For months now, I’ve been obsessing over this idea of rising sea levels. Even without the help of plate tectonics, global sea levels are inching upwards with the relentlessness of a department store escalator. U.S. National Parks officials are reporting that global warming has become the latest spectator sport in Alaska. Tourists are flocking there to see what’s left of the rapidly melting glaciers, “before they’re all gone.” The Greenland ice cap is currently in full bore melt mode and it contains enough water within it to raise the oceans seven metres by the time it’s all gone.

Back in 1962, J.G. Ballard wrote a lurid science fiction novel, Drowned World, in which he portrays a post-apocalyptic civilization rotting under a vast and stagnant ocean. As I look out the window at the pounding, Noachian rain, the question seems to be not “if” we will have a “Drowned World” but “when?” The plesiosaurs and mosasaurs of the Cretaceous may be gone forever but I imagine the shadows of saltwater crocodiles, fattened on our bloated corpses, undulating over strange rectangular reefs that once were the big box stores of Nanaimo. It seems inevitable to me that all this suburban sprawl, these dark forests and fields, will soon become just another page of sediment in Wrangellia’s unfinished paleontological book.
Time seems to be oddly plastic tonight and I feel like I am floating through it like some sort of spectre.

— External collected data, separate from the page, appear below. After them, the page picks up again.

(** * dashboard-pyg: P&L / balance-sheet KPI extraction

    A shallow embedding of the extraction core of the dashboard
    ([utils/data_loader.py], [utils/kpi_extractor.py],
    [utils/balance_loader.py], [config/kpi_mappings.py],
    [utils/formatters.py]) together with the
    properties its specification states about it.

    Modelling conventions.
    - Text is a [string] whose characters are read as Latin-1 code points
      (so the accented vowels of the patterns are single characters).
    - A spreadsheet cell is a [cell]: text, a number or pandas' NaN.
      Numbers are exact rationals ([Q]); IEEE rounding is outside the model.
    - What Python raises is a value of [exn]; fallible code lives in the
      error monad [res].
    - The two places where the code relies on the number syntax of Python
      and pandas ([str] of a number, [pd.to_numeric] of a text) are the
      fields of the class [Runtime]. *)

From Stdlib Require Import Ascii String QArith Qabs Lqa.
From stdpp Require Import gmap strings list sorting pretty.

Local Open Scope string_scope.
Local Open Scope list_scope.

(** ** Python values, exceptions and string primitives *)

Module Py.

Inductive exn : Type :=
| TypeError
| AttributeError
| ValueError
| ZeroDivisionError
| ValidationError
| DataLoadError.

(** [Ok v] is a normal return, [Raise e] an exception in flight. *)
Inductive res (A : Type) : Type :=
| Ok (v : A)
| Raise (e : exn).
Arguments Ok {A} v.
Arguments Raise {A} e.

Definition bind {A B} (m : res A) (k : A -> res B) : res B :=
  match m with
  | Ok v => k v
  | Raise e => Raise e
  end.

#[global] Instance res_ret : MRet res := @Ok.
#[global] Instance res_bind : MBind res := fun A B k m => bind m k.

Inductive cell : Type :=
| Text (s : string)
| Number (q : Q)
| NaN.

(** [pd.isna] *)
Definition isna (c : cell) : bool :=
  match c with NaN => true | _ => false end.

(** [isinstance(v, str)] *)
Definition is_str (c : cell) : bool :=
  match c with Text _ => true | _ => false end.

(** [abs(v)]: a text has no absolute value, NaN stays NaN. *)
Definition py_abs (c : cell) : res cell :=
  match c with
  | Number q => Ok (Number (Qabs q))
  | NaN => Ok NaN
  | Text _ => Raise TypeError
  end.

(** [x / y] on numbers. *)
Definition truediv (x y : Q) : res Q :=
  if Qeq_bool y 0 then Raise ZeroDivisionError else Ok (x / y)%Q.

(** [x > 0] *)
Definition gt0 (x : Q) : bool := negb (Qle_bool x 0).

Definition code (c : ascii) : N := N_of_ascii c.

Definition in_range (lo hi : N) (c : ascii) : bool :=
  ((lo <=? code c) && (code c <=? hi))%N.

(** [str.isspace] for one character, which is also what [\s] matches:
    TAB..CR, FS..US, space, NEL and the no-break space. *)
Definition isspace (c : ascii) : bool :=
  in_range 9 13 c || in_range 28 32 c
  || (code c =? 133)%N || (code c =? 160)%N.

(** [\d] *)
Definition isdigit (c : ascii) : bool := in_range 48 57 c.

I think of Kim Novak’s character, Madeleine, in Hitchcock’s Vertigo, when she lapses into a state of chronosthesia or time confusion, while looking at the cross section of an ancient redwood tree. Pointing at a space between two growth rings she tells James Stewart’s character Scottie:
“Somewhere in here, I was born and there I died. It was only a moment for you. You took no notice.”

Like Madeleine, I often suffer from a kind of temporal confusion, my mind racking focus back and forth across time with seeming impunity and without warning, accompanied by a frequent, complete inability to focus on the present. The fossilized scallops in the flagstones of my suburban Toronto boyhood seem as real to me now as the words I am typing on this page and yet I am constantly plagued by distractlingly tactile visions of the future. For some years now, I’ve had the feeling I am standing at the precipice of a great phase shift, a rip in time, like the one that deposited the thin layer of iridium at the transition between the extinction apocalypse of the late Cretaceous and the rest of history.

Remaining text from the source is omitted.